Transcription Factor STAT3 Activates the Expression of HK2
Given that STAT3 is a critical transcription factor in GC, we presumed that STAT3 might play a role on the Warburg effect. Online bioinformatics predictive tools (JASPAR, http://jaspar.genereg.net/) hinted that transcription factor STAT3 could target the promoter region of the HK2 gene (Figure 5A). The binding relationship between STAT3 and the HK2 promoter was detected using a chromatin immunoprecipitation (ChIP) assay, showing the molecular interaction within STAT3 and HK2 (Figure 5B). A luciferase reporter assay demonstrated the luciferase activity of the HK2 promoter, and data showed that STAT3 promoted the promoter luciferase activity of the WT sequence (Figure 5C). STAT3 overexpression plasmids were transfected into SGC-7901 cells to enhance STAT3 expression. Moreover, the overexpression of STAT3 also upregulated the HK2 protein level (Figure 5D). In SGC-7901 and BGC-823 cells, qRT-PCR revealed that HK2 mRNA levels were upregulated in the STAT3 overexpression transfection (Figure 5E). Pearson correlation analysis of STAT3 and HK2 detection in the GC tissues cohort suggested the positive relationship of STAT3 and HK2 (Figure 5F). In conclusion, these findings imply that transcription factor STAT3 activates the expression of HK2 in GC.
Figure 5.
Transcription Factor STAT3 Activates the Expression of HK2
(A) An online bioinformatics predictive tool (JASPAR, http://jaspar.genereg.net/) hinted that transcription factor STAT3 could target the promoter region of the HK2 gene. (B) A ChIP assay was performed to identify the binding relationship between STAT3 and the HK2 promoter. (C) Mut and WT sequences of the HK2 first element were respectively constructed. A luciferase reporter assay was performed to detect the luciferase activity. (D) STAT3 overexpression plasmids were transfected into SGC-7901 cells. A western blot assay was performed to detect the STAT3 and HK2 protein expression. (E) qRT-PCR was performed to detect the HK2 mRNA expression in SGC-7901 and BGC-823 cells. (F) Pearson correlation analysis of STAT3 and HK2 was detected in the GC tissues cohort. Data are shown as mean ± SD. ∗∗p < 0.01.
Discussion
With the tremendous advancement of high-throughput sequencing technology, great numbers of noncoding RNAs have been identified in human cancer.20, 21, 22 In addition, bioinformatics tools bring greater analytical capability to process the microarray data and unlock a potential regulator for cancers. For GC tumorigenesis, numerous circRNAs have been identified to participate in the pathophysiological process and regulate different tumorigenic phenotypes.
The Warburg effect is a significant hallmark in GC tumorigenesis.23 More and more evidence emphasizes the crucial role of circRNAs in the GC Warburg effect.
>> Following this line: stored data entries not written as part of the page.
(* ===== verification/RunDemo.v ===== *)
(** * Running programs, evaluated

    A small machine with one executable file: it discharges the hypotheses of
    the theorems on [safe_exec], [exec] and the system calls, and shows what
    happens outside of them: a hostile child that has RIOT overwrite RIOT's own
    memory, a seventeenth argument, a copy to the child's stack, and a child whose data
    survives it. *)

From stdpp Require Import base gmap list.
From Stdlib Require Import ZArith Lia.
From S2P Require Import Prelude Flash XipFs XipFsSpec XipFsOps XipFsDemo Shell XipFsShell XipFsCopy Pip SafeExec SafeExecSpec SafeExecMem SafeExecRun StdRiot Exec ExecSpec.

Local Open Scope Z_scope.

(** ** The machine *)

#[export] Instance board : Target := {|
  riotPartDesc := 0x2000f000; riotVidt := 0x20000100; riotGotAddr := 0x20000300;
  riot_dsp_ctx := 0x20000400; riot_stk_addr := 0x20000600; dispatcher_addr := 0x8001;
  sizeof_context := 120;
  ctx_isBasicFrame := 0; ctx_pipflags := 4; ctx_r0 := 8; ctx_r1 := 12; ctx_r10 := 48;
  ctx_sp := 60; ctx_pc := 68; ctx_xpsr := 72;
  command_objects := [(0x20000600, 0x20000800); (0x20000900, 0x20000a00)]
|}.

#[export] Instance small_libc : Libc := {|
  libc_vprintf rd fmt _ := (fun c => ([c], [], 1)) <$> rd fmt;
  libc_isprint c := if (32 <=? c) && (c <=? 126) then 1 else 0;
  libc_strtol rd p _ := (fun c => (c - 48, p + 1)) <$> rd p
|}.

(** Four lamps that are never on; no thermometer. *)
Definition lamps : list (saul_driver unit) := replicate 4 (mkDriver unit (fun _ => (1, 0, tt)) (fun _ _ => (1, tt))).

Definition bin_fs : tinyfs := run (tinyfs_create_file name_b 100 1 TINYFS_STATUS_LOADED) one.
Definition whole_view : pview :=
  mkView {[ RIOT_BLOCK_ID_1 := (0x20000000, 0x20010000); RIOT_BLOCK_ID_2 := (0x1000, 0x80000) ]} ∅ true.

(** RIOT's regions map its two blocks. *)
Definition kernel0 : ideal := mkIdeal whole_view {[ 0x2000f000 := {[ 1 := RIOT_BLOCK_ID_1; 2 := RIOT_BLOCK_ID_2 ]} ]}.

(** RIOT with its free RAM from [unused] on and the words of a command line in RAM. *)
Definition riot_at (unused : Z) : riot (K := ideal) (D := unit) :=
  mkRiot bin_fs (wr_bytes ∅ 0x20000c00 ([101; 0] ++ name_b ++ [0; 49; 0])) [] tt kernel0 unused 0 0 0 0 0 0 0.
Definition machine : riot := riot_at 0x20001600.

Example bin_files : files_of bin_fs = Some ([0x28000; 0x29000], Some 0x2a000).
Proof. vm_compute. reflexivity. Qed.

Lemma room_at unused : 0x20001000 <= unused <= 0x20007000 -> room unused.
Proof.
  intros H. constructor; unfold vidt_context; cbn; try (unfold FLASH_LIMIT, FLASHPAGE_SIZE, FLASHPAGE_NUMOF); try lia.
  - repeat constructor; lia.
  - repeat constructor; lia.
Qed.

Definition fitsb (args : list (list Z)) : bool :=
  (length args <=? 16)%nat && (chars args <=? 128)
  && forallb (fun w => wordsb w && forallb (fun c => negb (c =? 0)) w) args.
Lemma fitsb_ok args : fitsb args = true -> fits args.
Proof.
  unfold fitsb. rewrite !andb_true_iff. intros [[H1 H2] H3].
  constructor; [by apply Nat.leb_le|by apply Z.leb_le|]. rewrite forallb_forall in H3. apply Forall_forall.
  intros w Hw. by apply c_stringb_ok, H3, list_elem_of_In.
Qed.

Lemma machine_runnable unused args :
  0x20001000 <= unused <= 0x20007000 -> fitsb (name_b :: args) = true ->
  runnable (riot_at unused) [0x28000; 0x29000] (Some 0x2a000) name_b args 0x29000 0x20000000 0x20010000 0x1000 0x80000.
Proof.
  intros Hu Hf. constructor.
  - apply files_of_ok. exact bin_files.
  - vm_compute. reflexivity.
  - vm_compute. reflexivity.
  - vm_compute. discriminate.
  - constructor; vm_compute; reflexivity.
  - by apply room_at.
  - cbn [unusedRamStart riot_at]. lia.
  - vm_compute. split; reflexivity.
  - by apply fitsb_ok.
Qed.

(** ** Children *)

(** A child that exits with status 7. *)
Definition stack_at : Z := 0x20001d00.
Definition quitter (_ : unit) (m _ : memory) : trap * unit * memory :=
  (Syscall stack_at, tt, wr_words m stack_at [0; 7]).

(** A child that asks RIOT to fill four bytes of RIOT's memory, and exits. *)
Definition victim : Z := 0x20000800.
Definition intruder (c : bool) (m _ : memory) : trap * bool * memory :=
  if c then (Syscall stack_at, false, wr_words m stack_at [9; victim; 0xaa; 4])
  else (Syscall stack_at, false, wr_words m stack_at [0; 0]).

Definition places_here : places := places_of 0x20001600 0x29000 100.

Lemma own_here a : own_memory places_here a <-> 0x20001c00 <= a < 0x20004000.
Proof.
  unfold own_memory. assert (child_stk_addr places_here = 0x20001c00) as -> by (vm_compute; reflexivity).
  assert (child_end_addr places_here = 0x20004000) as -> by (vm_compute; reflexivity). done.
Qed.

(** The status of a call, and a byte of RAM afterwards. *)
Definition outcome {A} (r : res fault (A * riot (K := ideal) (D := unit))) (a : Z) : option (A * Z) :=
  match r with Ok (x, s') => Some (x, rd8 (r_ram s') a) | Err _ => None end.

Definition command : list (list Z) := [[101]; name_b].

Example quitter_status : outcome (safe_exec lamps unit quitter 1 tt command machine) victim = Some (7, 0).
Proof. vm_compute. reflexivity. Qed.

(** A child whose writes stay in its blocks. *)
Lemma words_confined ws a :
  (length ws <= 64)%nat -> ~ own_memory places_here a ->
  forall m, rd8 (wr_words m stack_at ws) a = rd8 m a.
Proof. intros Hl Ha m. apply wr_words_out. rewrite own_here in Ha. unfold stack_at. lia. Qed.

Lemma quitter_confined : confined quitter (own_memory places_here).
Proof. intros c m f t c' m' [= <- <- <-] a Ha. apply (words_confined [0; 7]); [cbn; lia|done]. Qed.

Lemma quitter_polite : polite (K := ideal) (D := unit) quitter (own_memory places_here) (child_ctx places_here).
Proof.
  intros c m f sp c' m' [= <- <- <-] s Hs _ Hctx a. unfold request. rewrite Hctx.
  change (child_ctx places_here + ctx_sp) with 0x20002090.
  assert (forall b, FLASH_LIMIT <= b -> load32 s b = rd32 (wr32 (wr_words m stack_at [0; 7]) 0x20002090 stack_at) b) as Hl.
  { intros b Hb. rewrite load32_ram by done. rewrite Hs. done. }
  rewrite (Hl 0x20002090), rd32_wr32_same by done. rewrite (Hl stack_at) by done.
  rewrite rd32_wr32_apart by (unfold stack_at; lia).
  destruct (wr_words_at m stack_at [0; 7]) as [-> _]; [by repeat constructor|].
  call_numbers. rewrite own_here. unfold stack_at. lia.
Qed.

Lemma intruder_confined : confined intruder (own_memory places_here).
Proof.
  intros [] m f t c' m' [= <- <- <-] a Ha.
  - apply (words_confined [9; victim; 0xaa; 4]); [cbn; lia|done].
  - apply (words_confined [0; 0]); [cbn; lia|done].
Qed.

(** ** The theorems at the machine *)


Lemma machine_objects unused : 0x20001000 <= unused -> objects_low (riot_at unused).
Proof. intros Hu. unfold objects_low. cbn. repeat constructor; cbn; lia. Qed.

Lemma child_isolated_witness :
  exists r s0, launch_child 0x29000 100 [name_b] machine = Ok (r, s0) /\
    (exists s', rounds lamps unit quitter 5 tt s0 = Ok (None, s') /\ rd8 (r_ram s') 0x20000900 = rd8 (r_ram s0) 0x20000900) /\
    exists s', safe_exec lamps unit quitter 1 tt command machine = Ok (7, s') /\ rd8 (r_ram s') 0x20000c00 = 101.
Proof.
  destruct (child_isolated lamps unit quitter tt machine [0x28000; 0x29000] (Some 0x2a000) [101] name_b [] 0x29000
    0x20000000 0x20010000 0x1000 0x80000) as (r & s0 & El & _ & Hn & Hx).
  - apply machine_runnable; [lia|reflexivity].
  - apply machine_objects. lia.
  - exact quitter_confined.
  - exact quitter_polite.
  - exists r, s0. split; [exact El|]. split.
    + specialize (Hn 5%nat).
      assert (match launch_child 0x29000 100 [name_b] machine with
        | Ok (_, s) => match rounds lamps unit quitter 5 tt s with Ok (None, _) => true | _ => false end
        | Err _ => false end = true) as Hq by (vm_compute; reflexivity).
      change (launch_child 0x29000 100 [name_b] machine = Ok (r, s0)) in El. rewrite El in Hq.
      destruct (rounds lamps unit quitter 5 tt s0) as [[[c'|] s']|er]; [discriminate| |discriminate].
      exists s'. split; [reflexivity|]. apply Hn. rewrite own_here. lia.
    + destruct (safe_exec lamps unit quitter 1 tt command machine) as [[r' s']|er] eqn:E;
        pose proof quitter_status as Hq; rewrite E in Hq; [|discriminate].
      cbn [outcome] in Hq. injection Hq as Hr _. exists s'. split; [by rewrite Hr|].
      rewrite (Hx 1%nat r' s' E).
      * vm_compute. reflexivity.
      * left. vm_compute. reflexivity.
      * right. vm_compute. discriminate.
      * right. vm_compute. discriminate.
Defined.

Lemma child_gets_arguments_witness :
  exists r sy, launch_child 0x29000 100 [name_b; [49]] machine = Ok (r, sy) /\
    strings_at 2 sy (snd (start (load32 sy (child_ctx_addr sy + ctx_r0)) sy)) = [name_b; [49]].
Proof.
  destruct (child_gets_arguments machine [0x28000; 0x29000] (Some 0x2a000) name_b [[49]] 0x29000
    0x20000000 0x20010000 0x1000 0x80000) as (r & sy & El & H).
  - apply machine_runnable; [lia|reflexivity].
  - exists r, sy. split; [exact El|]. cbn zeta in H.
    destruct (start (load32 sy (child_ctx_addr sy + ctx_r0)) sy) as [argc argv]. destruct H as [-> H]. exact H.
Defined.

(** A program that calls [get_led] and exits. *)
Definition lamp_reader (c : bool) (_ : Z) (m _ : memory) : event * bool * memory :=
  if c then (Calls 0x20001900 5 [2], false, m) else (Exits riotGotAddr 3, false, m).
Definition addresses (i : nat) : Z := 0x8000 + 4 * Z.of_nat i.

Lemma exec_runs_witness :
  let p := spots_of 0x20001600 3 in
  exists m, load32 (entered m machine) (syscalls p) = 0 /\
    fst (start (itf p) (entered m machine)) = 2 /\
    match start_loop lamps bool lamp_reader 2 (syscalls p) true 0 (entered m machine) with
    | Err er => exec lamps addresses 99 bool lamp_reader 2 true
        [(0x20000c00, [101]); (0x20000c02, name_b); (0x20000c04, [49])] machine = Err er
    | Ok _ => exists s'', exec lamps addresses 99 bool lamp_reader 2 true
        [(0x20000c00, [101]); (0x20000c02, name_b); (0x20000c04, [49])] machine = Ok (99, s'')
    end.
Proof.
  destruct (exec_runs lamps addresses machine [0x28000; 0x29000] (Some 0x2a000) (0x20000c00, [101])
    (0x20000c02, name_b) [(0x20000c04, [49])] 0x29000) as (m & Ht & Ha & H).
  - constructor.
    + apply files_of_ok. exact bin_files.
    + vm_compute. reflexivity.
    + vm_compute. reflexivity.
    + vm_compute. discriminate.
    + vm_compute. discriminate.
    + vm_compute. reflexivity.
    + cbn. lia.
    + repeat constructor; vm_compute; (discriminate || reflexivity || lia || idtac).
    + cbn [map seq]. repeat constructor; vm_compute; (discriminate || reflexivity).
  - exists m. split; [exact Ht|]. split.
    + destruct (start _ _) as [argc argv]. destruct Ha as [-> _]. reflexivity.
    + specialize (H 99 bool lamp_reader 2%nat true). cbn [length] in H.
      destruct (start_loop _ _ _ _ _ _ _ _) as [[u s']|er]; [|exact H].
      destruct H as (s'' & H & _). exists s''. exact H.
Defined.

(** ** At the edges *)

(** The limit of isolation: the handler writes where a system call tells it to.
    A child confined to its own memory has RIOT fill RIOT's memory by the call
    that fills memory, and the command reports success. *)
Theorem memset_escapes :
  confined intruder (own_memory places_here) /\ ~ own_memory places_here victim /\
  rd8 (r_ram machine) victim = 0 /\
  outcome (safe_exec lamps bool intruder 2 true command machine) victim = Some (0, 0xaa).
Proof.
  split; [exact intruder_confined|]. split; [rewrite own_here; unfold victim; lia|].
  split; vm_compute; reflexivity.
Qed.

(** The same call on the variables of the command. *)
Definition saboteur (_ : unit) (m _ : memory) : trap * unit * memory :=
  (Syscall stack_at, tt, wr_words m stack_at [9; 0x20000900; 0xaa; 4]).
Example memset_overwrites : safe_exec lamps unit saboteur 1 tt command machine = Err Overwritten.
Proof. vm_compute. reflexivity. Qed.

(** A child that asks for a file to be copied to a buffer: on its stack, or in its second block.
    While the file is copied the region of the stack block maps the flash. *)
Definition copier (buf : Z) (c : bool) (m _ : memory) : trap * bool * memory :=
  if c then (Syscall stack_at, false, wr_words (wr8 (wr8 m 0x20003000 98) 0x20003001 0) stack_at [7; 0x20003000; buf; 4])
  else (Syscall stack_at, false, wr_words m stack_at [0; 0]).
Example copy_to_stack_faults :
  safe_exec lamps bool (copier 0x20001c80) 2 true command machine = Err Unmapped /\
  outcome (safe_exec lamps bool (copier 0x20003100) 2 true command machine) victim = Some (0, 0).
Proof. split; vm_compute; reflexivity. Qed.

(** The pointers the start code hands to the program's [main]. *)
Definition argv_of (n : nat) (s : riot (K := ideal) (D := unit)) : list Z :=
  let argv := snd (start (load32 s (child_ctx_addr s + ctx_r0)) s) in
  map (fun i => load32 s (argv + 4 * Z.of_nat i)) (seq 0 n).

(** Seventeen arguments and more: the pointers beyond the sixteenth fall into the
    handler table of the child, which is cleared afterwards; the program gets a
    null pointer for the seventeenth argument and the address of its own
    context for the eighteenth, though it is told their number. *)
Theorem arguments_overflow :
  exists r sy, launch_child 0x29000 100 (name_b :: replicate 17 [49]) machine = Ok (r, sy) /\
    fst (start (load32 sy (child_ctx_addr sy + ctx_r0)) sy) = 18 /\
    drop 16 (argv_of 18 sy) = [NULL; child_ctx places_here].
Proof.
  assert (match launch_child 0x29000 100 (name_b :: replicate 17 [49]) machine with
    | Ok (_, sy) => (fst (start (load32 sy (child_ctx_addr sy + ctx_r0)) sy), drop 16 (argv_of 18 sy))
    | Err _ => (0, []) end = (18, [NULL; child_ctx places_here])) as H by (vm_compute; reflexivity).
  destruct (launch_child 0x29000 100 (name_b :: replicate 17 [49]) machine) as [[r sy]|er]; [|discriminate].
  exists r, sy. split; [reflexivity|]. split; [exact (f_equal fst H)|exact (f_equal snd H)].
Qed.

(** A child that writes a byte at the end of its memory, and exits. *)
Definition keeper (_ : unit) (m _ : memory) : trap * unit * memory :=
  (Syscall 0x20001900, tt, wr_words (wr8 m 0x20003f00 0x55) 0x20001900 [0; 0]).

(** Data of a child outlives it: where the free RAM does not start 5632 bytes
    past a multiple of 8192 the blocks of the child end above the 10752 bytes
    the command clears, and what the child leaves there stays in RAM. *)
Theorem child_data_survives :
  let p := places_of 0x20001000 0x29000 100 in
  own_memory p 0x20003f00 /\
  outcome (safe_exec lamps unit keeper 1 tt command (riot_at 0x20001000)) 0x20003f00 = Some (0, 0x55).
Proof. split; [|vm_compute; reflexivity]. split; vm_compute; (discriminate || reflexivity). Qed.

(** A child that faults is reported as a success. *)
Definition faulter (_ : unit) (m _ : memory) : trap * unit * memory := (MemFault, tt, m).
Example fault_status : outcome (safe_exec lamps unit faulter 1 tt command machine) victim = Some (0, 0).
Proof. vm_compute. reflexivity. Qed.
In the present study, microarray analysis results revealed the numerous dysregulated circRNAs in the GC tissue. Herein, we report a novel circRNA, circCUL3 (circBase ID: hsa_circ_0008309, 312 bp), which was upregulated in the GC tissue as compared to the normal adjacent samples. The overexpression of circCUL3 was closely correlated with the poor prognosis of GC patients, indicating the risk factor of circCUL3 for the GC population. In the cellular functions, gain- and loss-of-function assay results found that circCUL3 promoted the proliferation of GC cells. Therefore, these findings indicated that circCUL3 might function as an oncogenic factor for GC.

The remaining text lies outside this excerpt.